Record extracts Block Start

Lemma command_quiet cmd p' r' :
  command_step cmd (pc th) (ring s) = Some (p', r') ->
  match cmd with Acquire | Drop | Call _ _ => True | _ => False end ->
  inv (moved r' p') k l /\ abs (moved r' p') l = abs s l.
Proof using I Hth Halive.
  pose proof (t_ok _ _ _ (iv_tiles _ _ _ I)) as Hok. pose proof (iv_small _ _ _ I) as Hsm.
  pose proof shape_of as Hsh. intros Hstep Hq.
  destruct cmd; destruct (pc th) eqn:E; cbn in Hstep, Hsh; try done.
  - injection Hstep as <- <-. by apply quiet_scan.
  - injection Hstep as <- <-. apply (quiet_keep _ _ sl id); rewrite ?E; try done. by left.
  - destruct (_ || _) eqn:B0 in Hstep; [done|].
    apply orb_false_elim in B0 as [Ht0%Z.ltb_ge Ht1%Z.ltb_ge].
    destruct (_ || _) eqn:B in Hstep; injection Hstep as <- <-;
      (apply (quiet_keep _ _ sl id); rewrite ?E; [done..|by left|done| |done|done]); [done|].
    apply orb_false_elim in B as [[B1%Z.eqb_neq B2%Z.ltb_ge]%orb_false_elim B3%Z.ltb_ge].
    assert (Hmax : MaxMessageSize (ring s) <= 2 ^ 30 - 8).
    { unfold MaxMessageSize. rewrite Capacity_ok by done. pose proof (ring_pos _ Hok).
      rewrite Z.quot_div_nonneg by lia. pose proof (Z.div_mod (zlen (data (ring s))) 2 ltac:(lia)).
      pose proof (Z.mod_pos_bound (zlen (data (ring s))) 2 ltac:(lia)).
      unfold RecordHeaderSize, MaxInt32. case_match; reflect_bools; lia. }
    split; cbn; rewrite ?i32_small by (unfold RecordHeaderSize; lia); unfold RecordHeaderSize; try done; try lia.
    unfold typ_fits. lia.
Qed.

(** ** Steps of a producer on its own claim *)

(** The entry of a claim that is not handed out. *)
Definition unopened (p : ppc) : Prop :=
  match p with PClaim _ _ _ | PAbort _ _ _ | PCommit _ _ _ => False | _ => True end.

Lemma abs_entry_unopened ths t' sg th' :
  ths !! t' = Some th' -> unopened (pc th') -> abs_entry ths (mkA sg (Some t')) = Pending t'.
Proof using. unfold abs_entry. cbn. intros ->. cbn. by destruct (pc th'). Qed.

Section claim.
Context (q : Z) (sg : seg) (o : list (Z * seg)) (Ho : owned t (start s k) l = (q, sg) :: o).

Definition claim_at (pre post : list aseg) : Prop :=
  l = pre ++ mkA sg (Some t) :: post /\ (forall a, a ∈ pre -> a_own a <> Some t) /\
  owned t (q + seg_size sg) post = o /\ q = start s k + segs_size (segs_of pre) /\
  tiles (ring s) k (segs_of pre ++ sg :: segs_of post) /\
  seg_index (ring s) k (segs_of pre) = q mod zlen (data (ring s)).

Lemma claim_found : exists pre post, claim_at pre post.
Proof using I Ho.
  destruct (owned_split _ _ _ _ _ _ Ho) as (pre & post & Hl & Hq & Hpre & Hpost).
  pose proof (iv_tiles _ _ _ I) as T. rewrite Hl, segs_of_app, segs_of_cons in T. cbn [a_seg] in T.
  exists pre, post. split_and!; try done.
  - by apply (owned_nil t (start s k)).
  - rewrite (seg_index_eq _ _ _ _ _ T). unfold start in Hq. by rewrite Hq.
Qed.

(** The claim is rewritten, and perhaps settled. *)
Lemma claim_replace pre post sg' own' r' p' :
  claim_at pre post ->
  seg_size sg' = seg_size sg -> own' = Some t \/ own' = None /\ 0 < s_len sg' ->
  hdr r' = hdr (ring s) -> tiles r' k (segs_of pre ++ sg' :: segs_of post) ->
  slot_of p' = slot_of (pc th) -> pc_local r' (gone s) p' ->
  (o = [] \/ unopened (pc th) /\ unopened p') ->
  let full := match own' with Some _ => (q, sg') :: o | None => o end in
  pc_shape (zlen (data (ring s))) p' full ->
  (forall sl, slot_of (pc th) = Some sl -> covers_claim ((q, sg) :: o) (slot (ring s) sl) ->
     intent p' full (slot (ring s) sl)) ->
  let l' := pre ++ mkA sg' own' :: post in
  inv (moved r' p') k l' /\
  exists e1 e2, abs s l = mkSpec (e1 ++ abs_entry (threads s) (mkA sg (Some t)) :: e2) (out s) (gone s) /\
    abs (moved r' p') l' =
      mkSpec (e1 ++ abs_entry (threads (moved r' p')) (mkA sg' own') :: e2) (out s) (gone s) /\
    (o <> [] -> Pending t ∈ e2).
Proof using I Hth Halive Ho.
  intros (Hl & Hpre & Hpost & Hq & T & _) Hsz Hown Hh T' Hslot Hloc Hopen full Hsh Hint l'.
  assert (Hd : zlen (data r') = zlen (data (ring s))).
  { rewrite <-(ok_cap _ (t_ok _ _ _ T')), Hh. apply T. }
  assert (Hset : own' = Some t \/ own' = None) by naive_solver.
  assert (Hself : owned t (start s k) l' = full).
  { apply (owned_nil t (start s k)) in Hpre. unfold l', full. destruct Hset as [-> | ->].
    - erewrite owned_replace_self by done. by rewrite <-Hq, Hpost.
    - erewrite owned_replace_none by done. by rewrite <-Hq, Hpost. }
  split.
  - apply (inv_producer s k l I t th Hth Halive); rewrite ?Hh; try done; try lia.
    + unfold l'. by rewrite segs_of_app, segs_of_cons.
    + rewrite Hl. by apply evolves_replace.
    + intros t' Hne. unfold l'. rewrite Hl. by apply owned_replace_other.
    + intros a. unfold l'. rewrite Hl, !elem_of_app, !elem_of_cons. cbn.
      intros [?|[->|?]]; [by auto| |by auto]. cbn. right. naive_solver.
    + intros sl Hsl Hne. unfold slot in Hne. by rewrite Hh in Hne.
    + rewrite Hslot. auto.
    + intros _ _. split; [done|]. intros sl. unfold slot. by rewrite Hh.
    + rewrite Hself. destruct (iv_threads _ _ _ I t th Hth) as [Hp _ Hsl0 _].
      split; cbn; [done|done|by rewrite Hslot|]. exists full. rewrite Hd.
      split_and!; try done. intros sl Hsl _. rewrite Hslot in Hsl.
      destruct (intent_of sl Hsl) as (_ & Hown' & Hi). unfold slot in *. rewrite Hh. split; [done|].
      apply (Hint sl Hsl). rewrite Ho in Hi. eapply shape_covers; [|done|exact Hi].
      rewrite <-Ho. apply shape_of.
  - destruct (abs_queue_split (ring s) (gone s) (threads s) k (cons s) pre sg t post) as [e1 He1];
      [rewrite <-Hl; apply I|done|].
    exists e1, (abs_entry (threads s) <$> post). unfold abs, moved. cbn [threads cons out gone ring].
    rewrite Hl. destruct (He1 (mkThread (proc th) p') (mkA sg (Some t)) post) as [-> _].
    unfold l'. destruct (He1 (mkThread (proc th) p') (mkA sg' own') post) as [_ ->].
    split_and!; [done| |].
    + do 3 f_equal. apply list_fmap_ext. intros i a Ha%list_elem_of_lookup_2.
      destruct Hopen as [Ho'|[Hu Hu']].
      * apply abs_entry_other. rewrite Ho' in Hpost. by eapply owned_nil.
      * destruct (decide (a_own a = Some t)) as [E|E]; [|by apply abs_entry_other].
        destruct a as [sga owna]. cbn in E. subst owna.
        rewrite (abs_entry_unopened (threads s) t _ th) by done.
        apply (abs_entry_unopened _ _ _ (mkThread (proc th) p')); [|exact Hu']. apply list_lookup_insert_eq. by eapply lookup_lt_Some.
    + intros Hne. destruct Hopen as [?|[Hu _]]; [done|]. destruct o as [|[q2 sg2] o2]; [done|].
      destruct (owned_split _ _ _ _ _ _ Hpost) as (pre2 & post2 & -> & _).
      apply list_elem_of_fmap. exists (mkA sg2 (Some t)). split.
      * symmetry. by eapply abs_entry_unopened.
      * rewrite elem_of_app, elem_of_cons. auto.
Qed.
End claim.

Record extracts Block End

▶ _Your task_: Beginning at the top of the data, please return every line until and including the line containing "Proof using I Hth Halive.", copied exactly, and nothing past it.

▶ _Reply_:
Lemma command_quiet cmd p' r' :
  command_step cmd (pc th) (ring s) = Some (p', r') ->
  match cmd with Acquire | Drop | Call _ _ => True | _ => False end ->
  inv (moved r' p') k l /\ abs (moved r' p') l = abs s l.
Proof using I Hth Halive.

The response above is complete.